* WHAT THIS TASK INVOLVES *
Please copy out the entries below exactly, beginning with the line that contains "the visited blocks" and ending with the line that contains "vi_reach : ∀", and include nothing outside that span.

START DATA UNDER STUDY

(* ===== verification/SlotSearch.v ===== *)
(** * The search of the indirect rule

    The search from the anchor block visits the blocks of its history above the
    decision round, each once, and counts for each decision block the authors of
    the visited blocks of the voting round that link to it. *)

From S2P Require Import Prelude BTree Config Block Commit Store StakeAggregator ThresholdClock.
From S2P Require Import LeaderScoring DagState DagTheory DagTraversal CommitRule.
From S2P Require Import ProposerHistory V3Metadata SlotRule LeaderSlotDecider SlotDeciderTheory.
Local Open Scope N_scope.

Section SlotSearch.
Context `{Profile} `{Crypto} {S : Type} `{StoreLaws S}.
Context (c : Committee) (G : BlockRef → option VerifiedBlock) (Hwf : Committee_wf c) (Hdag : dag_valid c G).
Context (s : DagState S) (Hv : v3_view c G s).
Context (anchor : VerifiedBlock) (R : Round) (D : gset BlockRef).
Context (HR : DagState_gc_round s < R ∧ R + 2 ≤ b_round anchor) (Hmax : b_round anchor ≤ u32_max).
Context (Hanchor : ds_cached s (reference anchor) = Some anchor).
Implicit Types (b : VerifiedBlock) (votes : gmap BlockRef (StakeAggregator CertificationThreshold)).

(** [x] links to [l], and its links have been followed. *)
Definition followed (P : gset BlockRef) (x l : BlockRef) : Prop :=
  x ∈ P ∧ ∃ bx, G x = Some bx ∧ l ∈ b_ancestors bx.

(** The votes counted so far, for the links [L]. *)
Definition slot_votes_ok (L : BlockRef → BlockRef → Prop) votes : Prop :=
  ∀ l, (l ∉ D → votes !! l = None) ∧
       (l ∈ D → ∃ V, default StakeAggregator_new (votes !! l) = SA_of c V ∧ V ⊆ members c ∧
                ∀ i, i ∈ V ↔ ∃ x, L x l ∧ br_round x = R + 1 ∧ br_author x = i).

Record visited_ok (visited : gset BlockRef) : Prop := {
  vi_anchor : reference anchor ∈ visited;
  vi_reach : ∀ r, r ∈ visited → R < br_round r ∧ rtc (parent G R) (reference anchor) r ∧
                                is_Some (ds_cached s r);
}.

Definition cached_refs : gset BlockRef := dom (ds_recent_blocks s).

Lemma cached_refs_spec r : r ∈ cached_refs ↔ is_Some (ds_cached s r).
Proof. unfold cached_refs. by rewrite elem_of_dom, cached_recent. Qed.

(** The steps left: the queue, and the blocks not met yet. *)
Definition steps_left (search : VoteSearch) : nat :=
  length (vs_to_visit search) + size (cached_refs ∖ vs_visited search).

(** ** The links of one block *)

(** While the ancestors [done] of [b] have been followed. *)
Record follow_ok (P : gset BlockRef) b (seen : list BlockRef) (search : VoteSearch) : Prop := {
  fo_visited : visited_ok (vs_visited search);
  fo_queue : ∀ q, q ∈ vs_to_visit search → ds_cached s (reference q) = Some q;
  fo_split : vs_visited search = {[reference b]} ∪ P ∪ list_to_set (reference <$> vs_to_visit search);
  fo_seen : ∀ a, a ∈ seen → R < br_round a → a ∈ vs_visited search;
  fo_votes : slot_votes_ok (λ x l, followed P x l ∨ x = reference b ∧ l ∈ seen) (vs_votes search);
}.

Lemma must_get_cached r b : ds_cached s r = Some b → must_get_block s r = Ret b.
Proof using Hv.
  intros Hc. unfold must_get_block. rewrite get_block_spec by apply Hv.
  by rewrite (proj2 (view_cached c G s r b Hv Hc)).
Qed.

END DATA UNDER STUDY
START DATA UNDER STUDY

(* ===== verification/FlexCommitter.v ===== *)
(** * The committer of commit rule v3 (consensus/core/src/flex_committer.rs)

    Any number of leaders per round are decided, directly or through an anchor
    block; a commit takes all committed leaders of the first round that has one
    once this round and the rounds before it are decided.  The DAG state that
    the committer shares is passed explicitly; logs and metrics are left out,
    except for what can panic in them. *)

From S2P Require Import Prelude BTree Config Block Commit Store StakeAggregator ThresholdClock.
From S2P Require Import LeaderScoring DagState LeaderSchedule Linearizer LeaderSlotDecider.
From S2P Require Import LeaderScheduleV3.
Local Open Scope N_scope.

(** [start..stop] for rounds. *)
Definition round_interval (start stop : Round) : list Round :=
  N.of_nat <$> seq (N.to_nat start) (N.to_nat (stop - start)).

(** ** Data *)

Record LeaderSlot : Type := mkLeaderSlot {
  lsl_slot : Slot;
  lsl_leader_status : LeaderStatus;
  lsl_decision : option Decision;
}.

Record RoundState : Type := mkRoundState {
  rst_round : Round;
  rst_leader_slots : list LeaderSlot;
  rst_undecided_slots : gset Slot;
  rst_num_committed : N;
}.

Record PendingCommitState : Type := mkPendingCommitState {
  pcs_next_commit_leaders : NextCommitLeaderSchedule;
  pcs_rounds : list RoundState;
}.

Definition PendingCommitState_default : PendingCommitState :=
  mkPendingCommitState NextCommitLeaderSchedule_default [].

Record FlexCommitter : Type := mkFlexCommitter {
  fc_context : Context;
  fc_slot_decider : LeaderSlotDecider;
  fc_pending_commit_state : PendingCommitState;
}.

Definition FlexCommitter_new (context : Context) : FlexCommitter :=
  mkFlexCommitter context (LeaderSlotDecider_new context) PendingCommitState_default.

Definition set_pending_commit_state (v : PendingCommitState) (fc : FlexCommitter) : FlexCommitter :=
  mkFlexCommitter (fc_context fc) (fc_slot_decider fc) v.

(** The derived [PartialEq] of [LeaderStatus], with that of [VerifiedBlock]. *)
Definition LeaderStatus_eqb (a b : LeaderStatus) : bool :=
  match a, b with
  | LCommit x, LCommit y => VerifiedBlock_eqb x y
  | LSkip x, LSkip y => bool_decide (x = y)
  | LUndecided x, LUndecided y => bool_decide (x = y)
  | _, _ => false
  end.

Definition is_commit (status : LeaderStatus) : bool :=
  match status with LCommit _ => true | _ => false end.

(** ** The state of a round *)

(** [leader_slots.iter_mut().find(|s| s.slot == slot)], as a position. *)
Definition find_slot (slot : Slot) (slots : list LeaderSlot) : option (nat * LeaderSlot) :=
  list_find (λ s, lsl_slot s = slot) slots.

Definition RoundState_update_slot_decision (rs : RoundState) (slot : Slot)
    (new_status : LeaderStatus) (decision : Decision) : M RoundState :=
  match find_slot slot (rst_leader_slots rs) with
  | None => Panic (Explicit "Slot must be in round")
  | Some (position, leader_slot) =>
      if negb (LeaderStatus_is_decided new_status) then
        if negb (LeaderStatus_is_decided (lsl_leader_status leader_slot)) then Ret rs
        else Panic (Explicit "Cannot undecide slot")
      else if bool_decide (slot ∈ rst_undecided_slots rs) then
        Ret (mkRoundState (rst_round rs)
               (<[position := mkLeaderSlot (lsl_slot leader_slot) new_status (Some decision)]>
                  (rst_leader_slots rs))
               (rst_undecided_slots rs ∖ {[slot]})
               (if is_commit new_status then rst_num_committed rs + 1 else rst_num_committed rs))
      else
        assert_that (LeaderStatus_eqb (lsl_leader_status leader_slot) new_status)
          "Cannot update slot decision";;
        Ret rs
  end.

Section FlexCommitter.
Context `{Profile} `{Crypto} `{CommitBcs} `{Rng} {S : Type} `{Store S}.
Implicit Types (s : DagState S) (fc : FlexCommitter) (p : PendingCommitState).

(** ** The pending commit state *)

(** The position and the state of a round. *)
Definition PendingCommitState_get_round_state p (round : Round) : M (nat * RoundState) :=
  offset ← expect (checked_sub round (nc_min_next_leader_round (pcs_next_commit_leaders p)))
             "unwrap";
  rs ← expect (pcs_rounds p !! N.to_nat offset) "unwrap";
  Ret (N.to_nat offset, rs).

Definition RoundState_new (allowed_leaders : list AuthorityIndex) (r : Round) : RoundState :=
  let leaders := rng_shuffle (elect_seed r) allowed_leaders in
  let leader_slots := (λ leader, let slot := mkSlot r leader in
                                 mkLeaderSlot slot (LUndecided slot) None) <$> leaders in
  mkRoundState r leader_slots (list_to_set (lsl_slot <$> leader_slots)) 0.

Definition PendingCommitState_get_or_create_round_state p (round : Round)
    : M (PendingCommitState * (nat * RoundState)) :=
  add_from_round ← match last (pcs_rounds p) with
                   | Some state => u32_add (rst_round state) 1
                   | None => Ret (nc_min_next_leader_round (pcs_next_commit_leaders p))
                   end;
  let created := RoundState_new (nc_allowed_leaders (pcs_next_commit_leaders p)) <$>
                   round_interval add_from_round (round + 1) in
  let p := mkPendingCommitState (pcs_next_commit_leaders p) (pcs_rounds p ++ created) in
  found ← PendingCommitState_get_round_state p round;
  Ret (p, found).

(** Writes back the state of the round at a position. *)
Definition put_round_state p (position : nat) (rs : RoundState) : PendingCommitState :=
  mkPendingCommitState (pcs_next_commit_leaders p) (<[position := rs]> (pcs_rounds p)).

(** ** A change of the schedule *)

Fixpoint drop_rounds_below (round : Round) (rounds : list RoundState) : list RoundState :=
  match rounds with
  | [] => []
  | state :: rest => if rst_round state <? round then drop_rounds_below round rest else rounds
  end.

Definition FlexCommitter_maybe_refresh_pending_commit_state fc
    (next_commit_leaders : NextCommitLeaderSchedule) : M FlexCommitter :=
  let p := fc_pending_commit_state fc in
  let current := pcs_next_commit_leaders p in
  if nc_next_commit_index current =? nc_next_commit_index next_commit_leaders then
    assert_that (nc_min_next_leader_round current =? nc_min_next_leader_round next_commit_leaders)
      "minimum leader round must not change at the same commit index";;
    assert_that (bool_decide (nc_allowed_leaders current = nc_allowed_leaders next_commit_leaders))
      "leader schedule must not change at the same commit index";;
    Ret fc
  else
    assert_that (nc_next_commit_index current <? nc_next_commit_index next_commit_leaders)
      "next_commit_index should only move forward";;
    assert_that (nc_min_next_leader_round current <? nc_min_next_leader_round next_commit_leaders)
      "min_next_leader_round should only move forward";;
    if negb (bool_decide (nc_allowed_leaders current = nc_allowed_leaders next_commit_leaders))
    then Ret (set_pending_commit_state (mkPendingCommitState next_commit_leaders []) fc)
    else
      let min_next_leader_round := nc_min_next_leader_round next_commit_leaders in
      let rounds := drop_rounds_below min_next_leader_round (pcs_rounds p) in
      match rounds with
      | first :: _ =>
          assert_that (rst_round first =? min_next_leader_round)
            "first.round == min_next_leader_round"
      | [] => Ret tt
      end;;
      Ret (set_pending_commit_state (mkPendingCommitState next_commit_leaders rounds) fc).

END DATA UNDER STUDY

* ANSWER *
    the visited blocks of the voting round that link to it. *)

From S2P Require Import Prelude BTree Config Block Commit Store StakeAggregator ThresholdClock.
From S2P Require Import LeaderScoring DagState DagTheory DagTraversal CommitRule.
From S2P Require Import ProposerHistory V3Metadata SlotRule LeaderSlotDecider SlotDeciderTheory.
Local Open Scope N_scope.

Section SlotSearch.
Context `{Profile} `{Crypto} {S : Type} `{StoreLaws S}.
Context (c : Committee) (G : BlockRef → option VerifiedBlock) (Hwf : Committee_wf c) (Hdag : dag_valid c G).
Context (s : DagState S) (Hv : v3_view c G s).
Context (anchor : VerifiedBlock) (R : Round) (D : gset BlockRef).
Context (HR : DagState_gc_round s < R ∧ R + 2 ≤ b_round anchor) (Hmax : b_round anchor ≤ u32_max).
Context (Hanchor : ds_cached s (reference anchor) = Some anchor).
Implicit Types (b : VerifiedBlock) (votes : gmap BlockRef (StakeAggregator CertificationThreshold)).

(** [x] links to [l], and its links have been followed. *)
Definition followed (P : gset BlockRef) (x l : BlockRef) : Prop :=
  x ∈ P ∧ ∃ bx, G x = Some bx ∧ l ∈ b_ancestors bx.

(** The votes counted so far, for the links [L]. *)
Definition slot_votes_ok (L : BlockRef → BlockRef → Prop) votes : Prop :=
  ∀ l, (l ∉ D → votes !! l = None) ∧
       (l ∈ D → ∃ V, default StakeAggregator_new (votes !! l) = SA_of c V ∧ V ⊆ members c ∧
                ∀ i, i ∈ V ↔ ∃ x, L x l ∧ br_round x = R + 1 ∧ br_author x = i).

Record visited_ok (visited : gset BlockRef) : Prop := {
  vi_anchor : reference anchor ∈ visited;
  vi_reach : ∀ r, r ∈ visited → R < br_round r ∧ rtc (parent G R) (reference anchor) r ∧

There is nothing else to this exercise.